Domestic Manners of the Americans

Frances Trollope (1779-1863).

I've begun reading one of the masterpieces of English snobbery toward Americans, Fanny Trollope's Domestic Manners of the Americans (1832). Mrs. Trollope, the mother of novelist Anthony Trollope, travelled to America in 1827 with the intention of settling down at Nashoba, a utopian community in the Tennessee backwoods. She ended up settling in Cincinnati, where a series of disastrous business ventures left her bankrupt and forced her to return to England. Back home, she vented her spleen in a book that became a sensation on both sides of the Atlantic. Dickens loved it, and after his own trip to the States was forced to concur with her low opinions of Americans. Even Mark Twain later agreed that Trollope's sharp eye had captured the uncouth nature of the America of his youth. She detested the American habit of spitting and of rushing through meals, and condemned the great American hypocrisy of permitting slavery in a self-proclaimed land of liberty.

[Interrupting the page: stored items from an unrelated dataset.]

(** The offsets the greedy scan considers, ascending: [0] and the end of
    every conflicting region. *)
Definition offset_candidates (rs : list Region) : list Z :=
  merge_sort Z.le (0 :: map reg_end rs).

(** The lowest candidate at which the block fits (spec 4.D, greedy by
    size, step 2); the end of the last region always fits. *)
Definition lowest_fit (sz : Z) (rs : list Region) : Z :=
  match List.find (fun c => fits c sz rs) (offset_candidates rs) with
  | Some c => c
  | None => max_end rs
  end.

Definition reg_nonneg (r : Region) : Prop := 0 <= reg_offset r /\ 0 <= reg_size r.

(** ** Lemmas of the placement step *)

Lemma fits_spec off sz rs :
  fits off sz rs = true <-> forall r, In r rs -> reg_collide (mkRegion off sz) r = false.
Proof.
  unfold fits. rewrite forallb_forall.
  split; intros H r Hin; specialize (H r Hin); by destruct reg_collide.
Qed.

Lemma fits_perm off sz rs rs' : rs ≡ₚ rs' -> fits off sz rs = fits off sz rs'.
Proof.
  intros Hp. apply eq_iff_eq_true. rewrite !fits_spec.
  setoid_rewrite <- list_elem_of_In. by setoid_rewrite Hp.
Qed.

Lemma conflicts_In lr placed lr' r :
  In (lr', r) placed -> lr_overlap lr lr' = true -> In r (conflicts lr placed).
Proof.
  intros Hin Hov. unfold conflicts. apply in_map_iff. exists (lr', r).
  split; [done|]. apply filter_In. auto.
Qed.

Lemma max_end_ge rs r : In r rs -> reg_end r <= max_end rs.
Proof. induction rs as [|r' rs IH]; simpl; [done|]. intros [->|Hin]; [lia|]. specialize (IH Hin). lia. Qed.

Lemma max_end_nonneg rs : 0 <= max_end rs.
Proof. induction rs as [|r rs IH]; simpl; lia. Qed.

Lemma max_end_le rs b : 0 <= b -> (forall r, In r rs -> reg_end r <= b) -> max_end rs <= b.
Proof.
  intros Hb. induction rs as [|r rs IH]; simpl; intros H; [lia|].
  specialize (H r (or_introl eq_refl)) as Hr. specialize (IH (fun r' Hr' => H r' (or_intror Hr'))). lia.
Qed.

Lemma fits_above sz rs off :
  (forall r, In r rs -> reg_end r <= off) -> fits off sz rs = true.
Proof.
  intros H. apply fits_spec. intros r Hin. apply reg_collide_false.
  specialize (H r Hin). unfold reg_end in H. simpl. lia.
Qed.

Lemma lowest_fit_fits sz rs : fits (lowest_fit sz rs) sz rs = true.
Proof.
  unfold lowest_fit. destruct (List.find _ _) as [c|] eqn:E.
  - by apply find_some in E as [_ ?].
  - apply fits_above. intros r. apply max_end_ge.
Qed.

Lemma offset_candidates_In rs c :
  In c (offset_candidates rs) -> c = 0 \/ exists r, In r rs /\ c = reg_end r.
Proof.
  unfold offset_candidates. intros Hin.
  apply list_elem_of_In in Hin. rewrite ?(merge_sort_Permutation _) in Hin.
  apply list_elem_of_In in Hin as [<-|Hin]; [by left|right].
  apply in_map_iff in Hin as (r & <- & Hr). eauto.
Qed.

(** The chosen offset lies between [0] and the end of the last conflicting
    region. *)
Lemma lowest_fit_bounds sz rs :
  Forall reg_nonneg rs -> 0 <= lowest_fit sz rs <= max_end rs.
Proof.
  intros Hnn. pose proof (max_end_nonneg rs) as H0.
  unfold lowest_fit. destruct (List.find _ _) as [c|] eqn:E; [|lia].
  apply find_some in E as [Hin _].
  apply offset_candidates_In in Hin as [->|(r & Hr & ->)]; [lia|].
  pose proof (max_end_ge rs r Hr).
  rewrite List.Forall_forall in Hnn. destruct (Hnn r Hr). unfold reg_end in *. lia.
Qed.

(** In an ascending list, [find] returns an element no larger than any
    other element satisfying the test. *)
Lemma find_sorted_le (f : Z -> bool) l x y :
  StronglySorted Z.le l -> List.find f l = Some x -> In y l -> f y = true -> x <= y.
Proof.
  induction 1 as [|a l _ IH Hall]; simpl; [done|].
  destruct (f a) eqn:Ea.
  - intros [= <-] [->|Hy] _; [lia|]. rewrite List.Forall_forall in Hall. by apply Hall.
  - intros Hf [->|Hy] Hfy; [congruence|]. by apply IH.
Qed.

(** Below every non-negative [off] lies a candidate [c] that is the
    highest region end not above [off] (or [0]). *)
Lemma candidate_below rs off :
  0 <= off ->
  exists c, In c (0 :: map reg_end rs) /\ c <= off /\
            forall r, In r rs -> reg_end r <= off -> reg_end r <= c.
Proof.
  intros Hoff. induction rs as [|r rs IH]; simpl.
  - exists 0. split; [by left|]. split; [done|]. by intros ? [].
  - destruct IH as (c & Hc & Hle & Hmax).
    assert (Hc' : In c (0 :: reg_end r :: map reg_end rs)).
    { destruct Hc as [->|Hc]; [by left|by right; right]. }
    destruct (Z.le_gt_cases (reg_end r) off) as [Hr|Hr].
    + exists (Z.max c (reg_end r)). split.
      { destruct (Z.max_spec c (reg_end r)) as [[_ ->]|[_ ->]]; [by right; left|done]. }
      split; [lia|]. intros r' [<-|Hr'] Hle'; [lia|]. specialize (Hmax r' Hr' Hle'). lia.
    + exists c. split; [done|]. split; [done|].
      intros r' [<-|Hr'] Hle'; [lia|]. by apply Hmax.
Qed.

(** A block that fits at [off] still fits when slid down to any [c] that
    no region ending at or below [off] passes. *)
Lemma fits_below sz rs off c :
  fits off sz rs = true -> c <= off ->
  (forall r, In r rs -> reg_end r <= off -> reg_end r <= c) -> fits c sz rs = true.
Proof.
  rewrite !fits_spec. intros Hf Hc Hmax r Hr.
  specialize (Hf r Hr). specialize (Hmax r Hr).
  apply reg_collide_false in Hf. apply reg_collide_false.
  unfold reg_end in Hmax. simpl in *. lia.
Qed.

(** [lowest_fit] is minimal: no non-negative offset below it fits. *)
Lemma lowest_fit_min sz rs off :
  0 <= off -> fits off sz rs = true -> lowest_fit sz rs <= off.
Proof.
  intros Hoff Hf. destruct (candidate_below rs off Hoff) as (c & Hc & Hle & Hmax).
  pose proof (fits_below sz rs off c Hf Hle Hmax) as Hfc.
  assert (Hin : In c (offset_candidates rs)).
  { unfold offset_candidates. apply list_elem_of_In.
    rewrite (merge_sort_Permutation _). by apply list_elem_of_In. }
  unfold lowest_fit. destruct (List.find _ _) as [x|] eqn:E.
  - pose proof (find_sorted_le _ _ x c (StronglySorted_merge_sort Z.le _) E Hin Hfc). lia.
  - by rewrite (find_none _ _ E c Hin) in Hfc.
Qed.

(** Adding a block that fits against every overlapping placement keeps
    overlapping placements disjoint. *)
Lemma disjoint_ok_snoc placed lr off sz :
  disjoint_ok placed -> fits off sz (conflicts lr placed) = true ->
  disjoint_ok (placed ++ [(lr, mkRegion off sz)]).
Proof.
  intros Hdis Hfit. rewrite fits_spec in Hfit.
  intros lr1 r1 lr2 r2 Hin1 Hin2 Hne Hov.
  apply in_app_or in Hin1 as [Hin1|[[= <- <-]|[]]];
    apply in_app_or in Hin2 as [Hin2|[[= <- <-]|[]]].
  - by apply (Hdis lr1 r1 lr2 r2).
  - rewrite reg_collide_sym. apply Hfit, (conflicts_In _ _ lr1); [done|].
    by rewrite lr_overlap_sym.
  - by apply Hfit, (conflicts_In _ _ lr2).
  - done.
Qed.

(** The shared step: adding a range at an offset that fits against every
    overlapping placement keeps the plan invariant. *)
Lemma plan_ok_snoc done placed lr sz off :
  plan_ok done placed -> lr ∉ map fst done -> 0 <= off ->
  fits off sz (conflicts lr placed) = true ->
  plan_ok (done ++ [(lr, sz)]) (placed ++ [(lr, mkRegion off sz)]).
Proof.
  intros (Hall & Hkeys & Hnd & Hdis) Hnew Hoff Hfit.
  assert (Hnp : lr ∉ map fst placed) by (intros Hin; by apply Hnew, Hkeys).
  split_and!.
  - intros lr' sz' Hin. rewrite assoc_find_app.
    apply in_app_or in Hin as [Hin|[[= <- <-]|[]]].
    + destruct (Hall _ _ Hin) as (o & -> & ?). eauto.
    + apply assoc_find_None in Hnp as ->. simpl. rewrite decide_True by done. eauto.
  - rewrite map_app. intros lr'. rewrite elem_of_app, map_app, elem_of_app.
    intros [?|?]; [left; by apply Hkeys|by right].
  - rewrite map_app. apply NoDup_app. split_and!; [done| |apply NoDup_singleton].
    intros x Hx Hx'. apply list_elem_of_singleton in Hx'. by subst.
  - by apply disjoint_ok_snoc.
Qed.

(** Regions of a correct plan over non-negative sizes are non-negative. *)
Lemma plan_ok_nonneg done placed :
  plan_ok done placed -> Forall (fun p => 0 <= p.2) done ->
  forall lr r, In (lr, r) placed -> reg_nonneg r.
Proof.
  intros (Hall & Hkeys & Hnd & _) Hpos lr r Hin.
  assert (Hk : lr ∈ map fst done).
  { apply Hkeys. apply list_elem_of_In, in_map_iff. by exists (lr, r). }
  apply list_elem_of_In, in_map_iff in Hk as ([lr' sz] & <- & Hin').
  destruct (Hall _ _ Hin') as (off & Hf & Hoff).
  rewrite (assoc_find_In_NoDup _ _ _ Hnd Hin) in Hf. injection Hf as ->.
  rewrite List.Forall_forall in Hpos. specialize (Hpos _ Hin'). split; simpl in *; lia.
Qed.

Lemma conflicts_nonneg done placed lr :
  plan_ok done placed -> Forall (fun p => 0 <= p.2) done ->
  Forall reg_nonneg (conflicts lr placed).
Proof.
  intros Hok Hpos. apply List.Forall_forall. intros r Hin.
  unfold conflicts in Hin. apply in_map_iff in Hin as ([lr' r'] & <- & Hin).
  apply filter_In in Hin as [Hin _]. by eapply plan_ok_nonneg.
Qed.

Lemma plan_ok_nil : plan_ok [] [].
Proof.
  split_and!; [by intros ?? []|by intros ? ?%elem_of_nil|constructor|apply disjoint_ok_nil].
Qed.

Lemma managed_ok_app_inv l1 l2 :
  managed_ok (l1 ++ l2) -> managed_ok l1 /\ managed_ok l2.
Proof.
  intros [Hnd Hpos]. rewrite map_app in Hnd. apply NoDup_app in Hnd as (? & _ & ?).
  apply Forall_app in Hpos as [? ?]. split; split; done.
Qed.

Lemma managed_ok_snoc_new done x l :
  managed_ok (done ++ x :: l) -> (x.1 ∉ map fst done) /\ 0 <= x.2.
Proof.
  intros [Hnd Hpos]. rewrite map_app in Hnd. apply NoDup_app in Hnd as (_ & Hd & _).
  split.
  - intros Hin. apply (Hd _ Hin). simpl. apply elem_of_cons. by left.
  - apply Forall_app in Hpos as [_ Hpos]. by inversion Hpos.
Qed.

#[export] Hint Resolve plan_ok_nil lowest_fit_fits : mp.

(** ** Bounds *)

(** The trivial bound of spec section 8: the sum of the sizes. *)
Definition sum_sizes (ms : Managed) : Z := fold_right (fun p acc => p.2 + acc) 0 ms.

(** Every placed region ends at or below [b]. *)
Definition ends_within (plan : Plan) (b : Z) : Prop :=
  forall lr r, In (lr, r) plan -> reg_end r <= b.

Lemma sum_sizes_app l1 l2 : sum_sizes (l1 ++ l2) = sum_sizes l1 + sum_sizes l2.
Proof. induction l1 as [|p l1 IH]; simpl; lia. Qed.

Lemma sum_sizes_perm l1 l2 : l1 ≡ₚ l2 -> sum_sizes l1 = sum_sizes l2.
Proof. induction 1; simpl; lia. Qed.

Lemma sum_sizes_nonneg l : Forall (fun p => 0 <= p.2) l -> 0 <= sum_sizes l.
Proof. induction 1; simpl; lia. Qed.

Lemma ends_within_nil b : ends_within [] b.
Proof. by intros ?? []. Qed.

Lemma conflicts_max_end placed lr b :
  0 <= b -> ends_within placed b -> max_end (conflicts lr placed) <= b.
Proof.
  intros Hb Hw. apply max_end_le; [done|]. intros r Hin.
  unfold conflicts in Hin. apply in_map_iff in Hin as ([lr' r'] & <- & Hin).
  apply filter_In in Hin as [Hin _]. by apply (Hw lr').
Qed.

(** Placing a block at or below the bound raises the bound by its size. *)
Lemma ends_within_snoc placed b lr off sz :
  ends_within placed b -> 0 <= sz -> off <= b ->
  ends_within (placed ++ [(lr, mkRegion off sz)]) (b + sz).
Proof.
  intros Hw Hsz Hoff lr' r Hin. apply in_app_or in Hin as [Hin|[[= <- <-]|[]]].
  - specialize (Hw _ _ Hin). lia.
  - unfold reg_end. simpl. lia.
Qed.

(** Within the 64-bit range, a correct plan bounded by the sum of the sizes
    fits in the arena [getTotalAllocationSize] computes, and that arena is
    no larger than the sum of the sizes. *)
Lemma arena_of_bound ms plan :
  plan_ok ms plan -> managed_ok ms -> ends_within plan (sum_sizes ms) ->
  sum_sizes ms < u64_modulus ->
  getTotalAllocationSize plan <= sum_sizes ms /\
  forall lr r, In (lr, r) plan -> reg_end r <= getTotalAllocationSize plan.
Proof.
  intros Hok [Hnd Hpos] Hw Hlt.
  pose proof (sum_sizes_nonneg _ Hpos) as Hs0.
  assert (Hu : forall lr r, In (lr, r) plan -> is_u64 (reg_end r)).
  { intros lr r Hin. destruct (plan_ok_nonneg _ _ Hok Hpos lr r Hin).
    specialize (Hw lr r Hin). unfold is_u64, reg_end in *. lia. }
  split.
  - destruct (getTotalAllocationSize_reached plan) as [->|(lr & r & Hin & ->)]; [done|].
    rewrite wrap64_small by eauto. eauto.
  - intros lr r Hin. apply (getTotalAllocationSize_ge _ lr); eauto.
Qed.

(** ** Greedy by size *)

Module GreedyBySize.

(** Sort order: size descending, then [begin] ascending, then [end]
    ascending. *)
Definition size_le (a b : LiveRange * Z) : Prop :=
  b.2 < a.2 \/
  (a.2 = b.2 /\ (lr_begin a.1 < lr_begin b.1 \/
                 (lr_begin a.1 = lr_begin b.1 /\ lr_end a.1 <= lr_end b.1))).

#[export] Instance size_le_dec : RelDecision size_le.
Proof. intros a b. unfold size_le. apply _. Defined.

(** Place one range at the lowest offset that avoids every overlapping
    placement. *)
Definition greedy_place (placed : Plan) (item : LiveRange * Z) : Plan :=
  placed ++ [(item.1, mkRegion (lowest_fit item.2 (conflicts item.1 placed)) item.2)].

Definition greedyBySize (managed_live_ranges : Managed) : Plan :=
  fold_left greedy_place (merge_sort size_le managed_live_ranges) [].

#[export] Instance greedyBySize_packer : Packer := greedyBySize.

#[export] Instance size_le_trans : Transitive size_le.
Proof. intros [a1 a2] [b1 b2] [c1 c2]. unfold size_le. simpl. lia. Qed.
#[export] Instance size_le_total : Total size_le.
Proof. intros [a1 a2] [b1 b2]. unfold size_le. simpl. lia. Qed.
#[export] Instance size_le_antisymm : AntiSymm (=) size_le.
Proof.
  intros [[ab ae] a2] [[bb be] b2]. unfold size_le. simpl.
  intros ??. assert (a2 = b2 /\ ab = bb /\ ae = be) as (-> & -> & ->) by lia. done.
Qed.

Lemma greedy_place_ok done placed x l :
  plan_ok done placed -> managed_ok (done ++ x :: l) ->
  plan_ok (done ++ [x]) (greedy_place placed x).
Proof.
  intros Hok Hm. destruct (managed_ok_snoc_new _ _ _ Hm) as [Hnew Hsz].
  destruct x as [lr sz]. apply plan_ok_snoc; auto with mp.
  apply managed_ok_app_inv in Hm as [[_ Hpos] _].
  by apply lowest_fit_bounds, (conflicts_nonneg done).
Qed.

Nonetheless, she had her own peculiarly British prejudices; thus, sharing a steamboat with a group of Kentuckians from New Orleans to Memphis, she remarks: "Whatever their moral characteristics may be, these Kentuckians are a very noble-looking race of men; their average height considerably exceeds that of Europeans, and their countenances, excepting when disfigured by red hair, which is not unfrequent, extremely handsome."